黃巾之亂後,他以爲國家雖有癬患,然則只需要好生治理,當能恢復大漢江山。
可又有誰能知道,如此生活四十餘年,直到大廈崩塌呢?
做皇帝。
非他本願也。
然江山已是如此,又能如何?
劉虞坐在德陽殿象徵着天子大位的高階上,俯視着臺下羣臣。
殿中央跪着本朝的光祿大夫,左右羣臣,三公九卿,以及尚書令、御史中丞、司隸校尉,皆在此。
按理來說,光祿大夫只是光祿勳的副手,一不位列三公九卿,二不進三獨坐,自身權力也不大,根本不可能有這樣的規制來迎接他。
但誰都知道,光祿大夫不過是暫時安排在陳暮頭上的頭銜而已,終有一日他回到洛陽的時候,至少也該到九卿的位置。
畢竟按照能力,陳暮是朝廷倚仗的重臣。按照資歷,康帝、少帝、本朝天子,三朝老臣。按照品德,高風亮節,名望滿天下。按照升官制度,議郎、刺史、太守、尚書令全都做過,再往上升,只能安排九卿。
不過三公九卿本來就是一個蘿蔔一個坑,雖然互相換來換去,是常有的事情。但現在剩餘的這些,也都是從長安過來的一票公卿,資歷、地位、品德、榮譽,皆不下於陳暮,換哪個都不好。
所以在這件事情上,劉虞是有過糾結。在陳暮啓程前往洛陽的奏摺上來之後,就召集了三公九卿,商量這個問題。倒也有人想退位讓賢,認爲自己德不配位,想要辭官歸隱。
然而如今洛陽朝廷老齡化本來就嚴重,
當年從長安歸來的這些公卿數百人,處於高層位置的已經很少,走一個就少一個,劉虞自然不忍,因而暫時擱置下來。
好在這種事情也不是沒有辦法解決,三公九卿雖然一個蘿蔔一個坑,但還有一個不常設的太傅,只要另設太傅,自然可以多出一個位置。
如今大漢三公九卿,目前沒有人擔任大將軍,其他太尉朱儁,司徒趙溫,司空楊彪,然後是馬日磾爲太常,種拂爲光祿勳,大司農士孫瑞,宗正劉艾,太僕趙岐,大鴻臚陳紀,衛尉周忠,廷尉魯旭,少府周奐。
劉虞打算以楊彪爲太傅,馬日磾爲司空,種拂爲太常,陳紀爲光祿勳,周奐爲大鴻臚,陳暮升任少府。這樣前面的位置稍微挪一挪,再將資歷較深的陳紀調爲光祿勳,則完美地解決這個問題。
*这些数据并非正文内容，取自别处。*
(* ===== verification/Ext2Cache.v ===== *)
(** * ext2: opened objects and their block caches ([ext2_caching.c])

    The doubly linked list of cached block runs of a file, the list of opened
    files in most-recently-used order, and the two operations on them. *)

From Stdlib Require Import Sorting.Sorted.
From S2P Require Import Prelude Bytes Spinlock Dll Disk Ext2Types Ext2Base.

(** ** Memory cells *)

(** Reading a structure through its address: [NULL] and freed cells fault. *)
Definition get_found (a : Z) : M fs Ext2FoundObject := fun s =>
  match h_found (mem s) !! a with Some o => Ok (o, s) | None => Fault end.
Definition get_cache (a : Z) : M fs Ext2CacheObject := fun s =>
  match h_cache (mem s) !! a with Some o => Ok (o, s) | None => Fault end.

Definition set_h_found (v : gmap Z Ext2FoundObject) (h : heap) : heap :=
  mkHeap v (h_cache h) (h_firstObject h) (h_brk h) (blocksCached h).
Definition set_h_cache (v : gmap Z Ext2CacheObject) (h : heap) : heap :=
  mkHeap (h_found h) v (h_firstObject h) (h_brk h) (blocksCached h).
Definition set_firstObject (v : Z) (h : heap) : heap :=
  mkHeap (h_found h) (h_cache h) v (h_brk h) (blocksCached h).
Definition set_blocksCached (v : Z) (h : heap) : heap :=
  mkHeap (h_found h) (h_cache h) (h_firstObject h) (h_brk h) v.

Definition put_found (a : Z) (o : Ext2FoundObject) : M fs unit :=
  let! _ := get_found a in
  modify (fun s => set_mem (set_h_found (<[a := o]> (h_found (mem s))) (mem s)) s).
Definition put_cache (a : Z) (o : Ext2CacheObject) : M fs unit :=
  let! _ := get_cache a in
  modify (fun s => set_mem (set_h_cache (<[a := o]> (h_cache (mem s))) (mem s)) s).
Definition free_cache (a : Z) : M fs unit :=
  let! _ := get_cache a in
  modify (fun s => set_mem (set_h_cache (delete a (h_cache (mem s))) (mem s)) s).

(** [calloc(sizeof(Ext2CacheObject), 1)], filled in with the fields given. *)
Definition alloc_cache (o : Ext2CacheObject) : M fs Z := fun s =>
  let h := mem s in
  Ok (h_brk h,
      set_mem (mkHeap (h_found h) (<[h_brk h := o]> (h_cache h)) (h_firstObject h)
                 (h_brk h + 1) (blocksCached h)) s).

(** [calloc(sizeof(Ext2FoundObject), 1)]: a zeroed object with free locks. *)
Definition alloc_found (o : Ext2FoundObject) : M fs Z := fun s =>
  let h := mem s in
  let a := h_brk h in
  Ok (a, set_locks (<[LOCK_PROP a := 0]> (<[WLOCK_FILE a := 0]> (<[WLOCK_CACHE a := 0]> (locks s))))
           (set_mem (mkHeap (<[a := o]> (h_found h)) (h_cache h) (h_firstObject h)
                       (a + 1) (blocksCached h)) s)).

Definition c_set_next (v : Z) (c : Ext2CacheObject) : Ext2CacheObject :=
  mkCache v (c_prev c) (c_blockIndex c) (c_buff c) (c_blocks c).
Definition c_set_prev (v : Z) (c : Ext2CacheObject) : Ext2CacheObject :=
  mkCache (c_next c) v (c_blockIndex c) (c_buff c) (c_blocks c).
Definition o_set_next (v : Z) (o : Ext2FoundObject) : Ext2FoundObject :=
  mkFound v (o_prev o) (o_inode o) (o_openFds o) (o_firstCacheObj o).
Definition o_set_prev (v : Z) (o : Ext2FoundObject) : Ext2FoundObject :=
  mkFound (o_next o) v (o_inode o) (o_openFds o) (o_firstCacheObj o).
Definition o_set_openFds (v : Z) (o : Ext2FoundObject) : Ext2FoundObject :=
  mkFound (o_next o) (o_prev o) (o_inode o) v (o_firstCacheObj o).
Definition o_set_firstCacheObj (v : Z) (o : Ext2FoundObject) : Ext2FoundObject :=
  mkFound (o_next o) (o_prev o) (o_inode o) (o_openFds o) v.

(** [p->f = v] for the pointer fields. *)
Definition upd_cache (a : Z) (f : Ext2CacheObject -> Ext2CacheObject) : M fs unit :=
  let! c := get_cache a in put_cache a (f c).
Definition upd_found (a : Z) (f : Ext2FoundObject -> Ext2FoundObject) : M fs unit :=
  let! o := get_found a in put_found a (f o).

(** A walk visits every live cell at most once unless the list is cyclic. *)
Definition cache_fuel (s : fs) : nat := S (size (h_cache (mem s))).
Definition found_fuel (s : fs) : nat := S (size (h_found (mem s))).

(** ** [ext2CacheAddSecurely] *)

(** [c->blockIndex >= blockIndex && c->blockIndex < (blockIndex + blocks)] *)
Definition in_run (c : Ext2CacheObject) (blockIndex blocks : Z) : bool :=
  (blockIndex <=? c_blockIndex c) && (c_blockIndex c <? u64 (blockIndex + blocks)).

(** The first loop: [cacheObj] and [lastCaught]. *)
Fixpoint cache_find (fuel : nat) (cacheObj lastCaught blockIndex blocks : Z) : M fs (Z * Z) :=
  match fuel with
  | O => hang
  | S fuel =>
      if cacheObj =? 0 then ret (0, lastCaught)
      else
        let! c := get_cache cacheObj in
        if in_run c blockIndex blocks then ret (cacheObj, lastCaught)
        else cache_find fuel (c_next c) cacheObj blockIndex blocks
  end.

(** The second loop: [browse] and [allAreSmaller]. *)
Fixpoint cache_place (fuel : nat) (browse : Z) (allAreSmaller : bool) (blockIndex : Z)
    : M fs (Z * bool) :=
  match fuel with
  | O => hang
  | S fuel =>
      if browse =? 0 then ret (0, allAreSmaller)
      else
        let! c := get_cache browse in
        if c_blockIndex c <? blockIndex then cache_place fuel (c_next c) true blockIndex
        else if c_blockIndex c =? blockIndex then halt
        else ret (c_prev c, allAreSmaller)
  end.

Definition cache_insert (global : Z) (lastCaught : Z) (buff : list Z) (blockIndex blocks : Z)
    : M fs unit :=
  let! g := get_found global in
  let! fuel := gets cache_fuel in
  let! (browse, allAreSmaller) := cache_place fuel (o_firstCacheObj g) false blockIndex in
  let! target := alloc_cache (mkCache 0 0 (u32 blockIndex) buff (u32 blocks)) in
  modify (fun s => set_mem (set_blocksCached (u64 (blocksCached (mem s) + blocks)) (mem s)) s) ;;;
  if o_firstCacheObj g =? 0 then
    upd_found global (o_set_firstCacheObj target)
  else if negb (browse =? 0) then
    let! b := get_cache browse in
    let next := c_next b in
    upd_cache browse (c_set_next target) ;;;
    upd_cache target (c_set_prev browse) ;;;
    upd_cache target (c_set_next next) ;;;
    (if negb (next =? 0) then upd_cache next (c_set_prev target) else ret tt)
  else if allAreSmaller && negb (lastCaught =? 0) then
    upd_cache lastCaught (c_set_next target) ;;;
    upd_cache target (c_set_prev lastCaught)
  else if negb allAreSmaller then
    upd_cache target (c_set_next (o_firstCacheObj g)) ;;;
    upd_found global (o_set_firstCacheObj target) ;;;
    upd_cache (o_firstCacheObj g) (c_set_prev target)
  else halt.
想到這裡,劉虞高坐檯上,看着下面跪在地上的陳暮,朗聲說道:“陳卿請起。”
“謝陛下。”
陳暮就從地上站起來。
劉虞看了眼身邊的一名常侍,常侍便取出詔書道:“永漢元年,漢天子皇帝劉虞詔書:光祿大夫陳暮,蘊義生風,鼓動流俗,起青苹之微末,振拔污於險中,德操兼備,蓋闢文武,敕少府,遷高密侯。”
少府?
陳暮不動聲色地看了眼鍾繇,然後拱手行禮道:“尊天子詔書。”
“少府卿請坐!”
劉虞說道。
陳暮便走向一旁九卿列位之中少府的位置跪坐下來。
三公九卿,已經是朝堂最高級別官員,如果把三公比作唐朝的宰相,那麼九卿就相當於六部尚書,權力非同小可。
而且在漢朝,尚書檯是直接隸屬於少府。
之前說過,尚書檯在漢武帝之後,已經成爲漢朝實質的權力中心,三公名爲宰相,實際權力已經被架空,九卿倒是還有點實權,但同樣也不多,主要權力都在尚書檯手裡。
所以從西漢到東漢,掌握實權的三公除了本職以外,一般都會有一個尚書事的職務。比如霍光以大將軍職領尚書事,王鳳以大司馬職領尚書事。
東漢也是如此,如三君之一的陳蕃,以太傅之位領尚書事,繼任者胡廣則成爲東漢歷史上最後一位錄事尚書太傅。
不過現在歷史改變,由於陳暮的干預,這一世董太后爲了拉攏門生故吏遍佈朝野的袁家,在任命袁隗爲太傅的時候,亦是給了他錄事尚書的權力,因此在劉虞的小朝廷之前,袁隗纔是最後一位實權三公。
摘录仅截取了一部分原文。